D’implicite, l’opposition entre les courants a éclaté au grand jour dès le second acte, et la publication, par l’Inserm, en février 2004, d’une expertise collective intitulée Psychothérapie, trois approches évaluées . Procédant à un recueil d’analyses cliniques, essentiellement anglo-saxonnes, ce rapport concluait à la supériorité absolue des TCC sur les thérapies d’inspiration analytique. Les psychanalystes dénonçaient immédiatement cette « machine de guerre » visant à disqualifier leur discipline, en soulignant les biais méthodologiques nombreux de l’expertise et sa vision partiale. L’émotion fut si unanime dans le milieu psychanalytique que Philippe Douste-Blazy, alors ministre de la santé, finit par désavouer publiquement ce travail, en affirmant, en février, devant un parterre d’analystes lacaniens, que « le premier devoir d’une société est de reconnaître qu’il n’existe pas une seule réponse à la souffrance psychique » , laquelle n’est « ni mesurable ni évaluable » .
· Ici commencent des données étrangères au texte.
(* ===== verification/SuperProofs.v ===== *)
(** * What the two arms of the super block are worth: src/volume/super_block.rs. *)
From S2P Require Import Prelude Run Base Address Crypto Armor Storage SuperBlk.
Import SuperBlk.

(** ** The contract of a depot for super blocks *)

(** A put is not atomic: one that returns an error, or during which the machine stops, may have changed
    nothing, done all, or left a torn text or none at all. One that returns has done all. *)
Class SuperLaws (D : Type) `{!Storable D} := {
  dp_super : D → Z → option bytes;
  dp_torn : bytes → Prop;
  dp_calm : D → Prop;
  dp_arms f (d d' : D) := (∀ i, dp_super d' i = f i) ∧ (dp_calm d → dp_calm d');
  get_super_law i d : spec (dp_get_super_block i) d
    (λ x d', dp_super d i = Some x ∧ dp_arms (dp_super d) d d')
    (λ _ d', dp_arms (dp_super d) d d' ∧ (dp_super d i = None ∨ ¬ dp_calm d))
    (λ d', dp_arms (dp_super d) d d' ∧ ¬ dp_calm d);
  put_super_law x i d : spec (dp_put_super_block x i) d
    (λ _ d', dp_arms (λ j, if decide (j = i) then Some x else dp_super d j) d d')
    (λ _ d', ¬ dp_calm d ∧ ∃ o, (o = dp_super d i ∨ o = Some x ∨ o = None ∨ ∃ y, o = Some y ∧ dp_torn y) ∧
       dp_arms (λ j, if decide (j = i) then o else dp_super d j) d d')
    (λ d', ¬ dp_calm d ∧ ∃ o, (o = dp_super d i ∨ o = Some x ∨ o = None ∨ ∃ y, o = Some y ∧ dp_torn y) ∧
       dp_arms (λ j, if decide (j = i) then o else dp_super d j) d d')
}.
#[export] Hint Mode SuperLaws ! - : typeclass_instances.

(** ** Texts *)

Section text.
Context `{!Sodium, !SodiumLaws, !BodySerde, !BodySerdeLaws}.
Implicit Types (h : Head.Head) (sb : SuperBlk) (pwd x : bytes).

Definition head_ok h : Prop := zlen (Head.salt h) = SALT_SIZE.

Lemma head_seri_ok h : head_ok h →
  Head.seri h = Ok (Head.salt h ++ [Cost.to_u8 (Head.cost h); Cipher.into_u8 (Head.cipher h)]).
Proof.
  unfold head_ok. intros Hh. unfold Head.seri.
  pose proof (vcopy_app [] (replicate (Z.to_nat Head.BYTES_LEN) 0) (Head.salt h)) as Hv.
  cbn [app] in Hv. change (zlen (@nil Z)) with 0 in Hv. rewrite Hv by (by rewrite Hh). rewrite bind_ok, Hh.
  change (zdrop SALT_SIZE _) with [0; 0]. rewrite <- Hh, vset_middle, bind_ok.
  pose proof (vset_middle (Head.salt h ++ [Cost.to_u8 (Head.cost h)]) [] 0 (Cipher.into_u8 (Head.cipher h))) as Hv2.
  rewrite zlen_snoc, <- !app_assoc in Hv2. exact Hv2.
Qed.

Lemma head_deseri_ok h x y : head_ok h → Head.seri h = Ok x → zlen x = Head.BYTES_LEN ∧ Head.deseri (x ++ y) = Ok h.
Proof.
  intros Hh Hx. pose proof (zlen_nonneg y). rewrite head_seri_ok in Hx by done. injection Hx as <-.
  assert (Hl : zlen (Head.salt h ++ [Cost.to_u8 (Head.cost h); Cipher.into_u8 (Head.cipher h)]) = Head.BYTES_LEN)
    by (rewrite zlen_app, Hh; done).
  split; [done|]. unfold Head.deseri. rewrite (proj2 (Z.ltb_ge _ _)) by (rewrite zlen_app; lia).
  unfold vslice. change (0 <=? SALT_SIZE) with true.
  rewrite (proj2 (Z.leb_le SALT_SIZE _)) by (rewrite zlen_app, Hl; change Head.BYTES_LEN with 18; change SALT_SIZE with 16; lia).
  cbn [andb]. rewrite bind_ok, zdrop_0, Z.sub_0_r by lia. rewrite <- app_assoc.
  unfold head_ok in Hh. rewrite <- Hh, ztake_zlen. cbn [app]. rewrite vindex_middle, bind_ok, Cost.from_to_u8, bind_ok.
  pose proof (vindex_middle (Head.salt h ++ [Cost.to_u8 (Head.cost h)]) y (Cipher.into_u8 (Head.cipher h))) as Hv.
  rewrite zlen_snoc, <- app_assoc in Hv. cbn [app] in Hv. change Cost.BYTES_LEN with 1.
  rewrite Hv, bind_ok, Cipher.from_into_u8, bind_ok. by destruct h.
Qed.

(** A text that [save] writes. *)
Definition sealed pwd sb x : Prop :=
  ∃ c vkey hb bb nonce, Crypto.new (Head.cost (head sb)) (Head.cipher (head sb)) = Ok c ∧
    Crypto.hash_pwd c pwd (Head.salt (head sb)) = Ok vkey ∧ Head.seri (head sb) = Ok hb ∧
    body_ser (body sb) = Some bb ∧ zlen nonce = Crypto.AES_NONCE_SIZE ∧ compose c vkey nonce hb bb = Ok x.

(** It is read back with the password. *)
Lemma parse_sealed pwd sb x : head_ok (head sb) → sealed pwd sb x → parse pwd x = Ok sb.
Proof.
  intros Hh (c & vkey & hb & bb & nonce & Hc & Hk & Hhb & Hbb & Hn & Hx).
  unfold compose in Hx. res_inv_one Hx. res_inv_one Hx. res_inv_one Hx. res_inv_one Hx. injection Hx as <-.
  destruct (head_deseri_ok _ _ a1 Hh Hhb) as [Hl Hd]. unfold parse.
  rewrite Hd, bind_ok, Hc, bind_ok, Hk, bind_ok, <- Hl, zdrop_zlen.
  destruct (Crypto.encrypt_with_ad_ok _ _ _ _ _ _ Hn Ha2) as [_ ->]. rewrite bind_ok.
  pose proof (zlen_to_le 8 (zlen bb)) as H8. pose proof (zlen_nonneg bb).
  destruct (a <? _) eqn:Hfit; [done|]. apply Z.ltb_ge in Hfit. rewrite zlen_app, H8 in Hfit.
  assert (a ≤ BLK_SIZE).
  { unfold Crypto.decrypted_len in Ha0. res_inv_one Ha0. apply u_sub_inv in Ha0 as [-> _].
    pose proof (Crypto.nonce_size_range c). pose proof (zlen_nonneg hb). change ATAG_SIZE with 16. lia. }
  change BLK_SIZE with 8192 in *. set (pad := replicate _ 0). rewrite <- app_assoc.
  assert (vslice (to_le 8 (zlen bb) ++ bb ++ pad) 0 8 = Ok (to_le 8 (zlen bb))) as ->.
  { unfold vslice. pose proof (zlen_nonneg pad). rewrite (proj2 (Z.leb_le 8 _)) by (rewrite !zlen_app, H8; lia).
    cbn [andb]. rewrite zdrop_0 by lia. change (8 - 0) with (Z.of_nat 8). by rewrite <- H8, ztake_zlen. }
  rewrite bind_ok, of_to_le by (change (256 ^ Z.of_nat 8) with U64; unfold U64; lia).
  rewrite u_add_ok by (unfold U64; lia). rewrite bind_ok.
  assert (vslice (to_le 8 (zlen bb) ++ bb ++ pad) 8 (8 + zlen bb) = Ok bb) as ->.
  { unfold vslice. pose proof (zlen_nonneg pad). rewrite !(proj2 (Z.leb_le _ _)) by (rewrite ?zlen_app, ?H8; lia).
    cbn [andb]. change 8 with (Z.of_nat 8) at 3. rewrite <- H8, zdrop_zlen.
    replace (8 + zlen bb - 8) with (zlen bb) by lia. by rewrite ztake_zlen. }
  rewrite bind_ok, (body_de_ser _ _ Hbb). by destruct sb.
Qed.

(** What is read has a salt, and its password is hashed. *)
Lemma head_deseri_inv x h : Head.deseri x = Ok h → head_ok h.
Proof.
  unfold Head.deseri. case_match eqn:Hl; [done|]. zify_b. intros Hd. res_inv_one Hd.
  res_inv_one Hd. res_inv_one Hd. res_inv_one Hd. res_inv_one Hd. injection Hd as <-. unfold head_ok. cbn [Head.salt].
  unfold vslice in Ha. case_match; [|done]. injection Ha as <-.
  rewrite zlen_ztake, zdrop_0 by (change SALT_SIZE with 16; lia).
  change Head.BYTES_LEN with 18 in *. change SALT_SIZE with 16. lia.
Qed.
Lemma parse_inv pwd x sb : parse pwd x = Ok sb →
  head_ok (head sb) ∧ ∃ c vkey, Crypto.new (Head.cost (head sb)) (Head.cipher (head sb)) = Ok c ∧
    Crypto.hash_pwd c pwd (Head.salt (head sb)) = Ok vkey.
Proof.
  unfold parse. intros Hp. res_inv_one Hp. apply head_deseri_inv in Ha. do 7 res_inv_one Hp.
  injection Hp as <-. eauto.
Qed.

(** The same super block, with a higher sequence number and a new time. *)
Definition alike sb sb' : Prop := head sb' = head sb ∧ Body.same (body sb) (body sb').
Definition next sb sb' : Prop := alike sb sb' ∧ Body.seq (body sb') = Body.seq (body sb) + 1.
Lemma alike_refl sb : alike sb sb.
Proof. done. Qed.
Lemma touch_next t sb b : Body.touch t (body sb) = Ok b → next sb (mkSuper (head sb) b).
Proof. unfold Body.touch. intros Hb. res_inv_one Hb. by injection Hb as <-. Qed.

(** The body can be serialised and fits in a block with either cipher. *)
Definition fits (b : Body.Body) : Prop :=
  ∃ bb, body_ser b = Some bb ∧ 8 + zlen bb ≤ BLK_SIZE - Head.BYTES_LEN - 44.

Lemma compose_ok c vkey nonce hb bb : ¬ Crypto.aead_fails → zlen hb = Head.BYTES_LEN →
  8 + zlen bb ≤ BLK_SIZE - Head.BYTES_LEN - 44 → ∃ x, compose c vkey nonce hb bb = Ok x.
Proof.
  intros Hf Hl Hb. unfold compose. pose proof (Crypto.overhead_range c). pose proof (zlen_nonneg bb).
  change BLK_SIZE with 8192 in *. change Head.BYTES_LEN with 18 in *.
  rewrite u_sub_ok, bind_ok, Crypto.decrypted_len_ok, bind_ok by lia.
  assert (H8 : zlen (to_le 8 (zlen bb) ++ bb) = 8 + zlen bb) by (by rewrite zlen_app, zlen_to_le).
  rewrite H8. rewrite (proj2 (Z.ltb_ge _ _)) by lia. rewrite bind_ok.
  set (m := _ ++ replicate _ _). assert (zlen m = 8192 - zlen hb - Crypto.overhead c) as Hm.
  { unfold m. rewrite zlen_app, H8, zlen_replicate by lia. lia. }
  unfold Crypto.encrypt_with_ad. rewrite Crypto.encrypted_len_ok, bind_ok by lia.
  destruct (Crypto.encrypt_raw_cases c nonce m vkey MAGIC) as [[x ->]|[_ Ha]]; [eauto|done].
Qed.
End text.

(** ** Operations *)

Section ops.
Context `{!Sodium, !SodiumLaws, !AddrSerde, !BodySerde, !BodySerdeLaws}.
Context {D R FM AM : Type} `{!Storable D, !SuperLaws D, !Random R, !RandomLaws R, !Clock R}.
Context `{!LinkedMapOps Z bytes FM, !LinkedMapOps Eid Addr.Addr AM}.
Abbreviation St := (Storage.St D R FM AM).
Implicit Types (s : St) (d : D) (sb : SuperBlk) (pwd x : bytes) (o : option bytes).

Definition arms d o0 o1 d' : Prop :=
  dp_arms (λ j, if decide (j = 0) then o0 else if decide (j = 1) then o1 else dp_super d j) d d'.
Definition arms_kept d d' : Prop := dp_arms (dp_super d) d d'.
(** An arm that a put of [x] did not return from: it holds the old text or the new, or neither. *)
Definition whole x o o' : Prop := o' = o ∨ o' = Some x.
Definition gone o' : Prop := o' = None ∨ ∃ y, o' = Some y ∧ dp_torn (D:=D) y.
Definition part x o o' : Prop := whole x o o' ∨ gone o'.
(** The first put of a save from [s] has failed. *)
Definition first_put_failed x s : Prop := ∃ e, (dp_put_super_block x 0 (Storage.depot s)).1 = Some (Err e).
(** The arms after puts that did not both return. *)
Definition left_over x s o0 o1 : Prop :=
  part x (dp_super (Storage.depot s) 0) o0 ∧ part x (dp_super (Storage.depot s) 1) o1 ∧
  (whole x (dp_super (Storage.depot s) 0) o0 ∨ whole x (dp_super (Storage.depot s) 1) o1 ∨ first_put_failed x s).

Lemma arms_kept_refl d : arms_kept d d.
Proof. by split. Qed.
Lemma arms_kept_trans d1 d2 d3 : arms_kept d1 d2 → arms_kept d2 d3 → arms_kept d1 d3.
Proof. intros [Hi ?] [Hj ?]. split; [intros i; by rewrite Hj|auto]. Qed.
Lemma arms_arms d o0 o1 d' : arms d o0 o1 d' → dp_super d' 0 = o0 ∧ dp_super d' 1 = o1.
Proof. intros [Hi _]. by rewrite !Hi. Qed.

(** One put, then both. *)
Lemma put_spec x i s (Q : unit → St → Prop) (E : Error → St → Prop) (F : St → Prop) :
  (∀ r d', dp_arms (λ j, if decide (j = i) then Some x else dp_super (Storage.depot s) j) (Storage.depot s) d' →
     Q r (Storage.mkSt d' (Storage.rng s) (Storage.sto s))) →
  (∀ e d' o, (dp_put_super_block x i (Storage.depot s)).1 = Some (Err e) →
     ¬ dp_calm (Storage.depot s) → part x (dp_super (Storage.depot s) i) o →
     dp_arms (λ j, if decide (j = i) then o else dp_super (Storage.depot s) j) (Storage.depot s) d' →
     E e (Storage.mkSt d' (Storage.rng s) (Storage.sto s))) →
  (∀ d' o, ¬ dp_calm (Storage.depot s) → part x (dp_super (Storage.depot s) i) o →
     dp_arms (λ j, if decide (j = i) then o else dp_super (Storage.depot s) j) (Storage.depot s) d' →
     F (Storage.mkSt d' (Storage.rng s) (Storage.sto s))) →
  spec (Storage.put_super_block x i) s Q E F.
Proof.
  intros Hq He Hf. pose proof (put_super_law x i (Storage.depot s)) as Hl.
  assert (Hp : ∀ o, (o = dp_super (Storage.depot s) i ∨ o = Some x ∨ o = None ∨ ∃ y, o = Some y ∧ dp_torn (D:=D) y) →
    part x (dp_super (Storage.depot s) i) o) by (intros o; unfold part, whole, gone; tauto).
  apply spec_zoom. unfold spec in *. destruct (dp_put_super_block x i (Storage.depot s)) as [[[r|e|]|] d']; cbn [fst] in *.
  - by apply Hq.
  - destruct Hl as (Hc & o & Ho & Hd). by apply (He e d' o); [|done|apply Hp|].
  - destruct Hl as (Hc & o & Ho & Hd). by apply (Hf d' o); [|apply Hp|].
  - destruct Hl as (Hc & o & Ho & Hd). by apply (Hf d' o); [|apply Hp|].
Qed.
S’ils ont remporté une importante bataille avec le retrait de l’expertise de l’Inserm du site du ministère de la santé, les psychanalystes n’ont pas gagné la guerre. Celle-ci continue de faire rage, tant les praticiens des TCC ont ressenti l’épisode comme un affront – l’un des rédacteurs de l’expertise de l’Inserm, le psychiatre comportementaliste Jean Cottraux, est d’ailleurs cosignataire du Livre noir . Les deux camps fourbissent désormais leurs arguments pour leur prochain terrain d’affrontement, la question du statut du psychothérapeute, toujours pendante. Le nouveau ministre de la santé, Xavier Bertrand, réfléchit à la rédaction d’un décret mettant en oeuvre le dispositif adopté par la loi du 13 août 2004, à la suite de l’amendement Accoyer. Il pourrait confier à l’Université le soin de mettre en place un diplôme spécifique pour exercer la psychothérapie : au risque d’aviver les querelles de chapelles au sein de la faculté, où la concurrence entre les deux courants dans l’attribution des postes de psychopathologie clinique se fait chaque année de plus en plus féroce.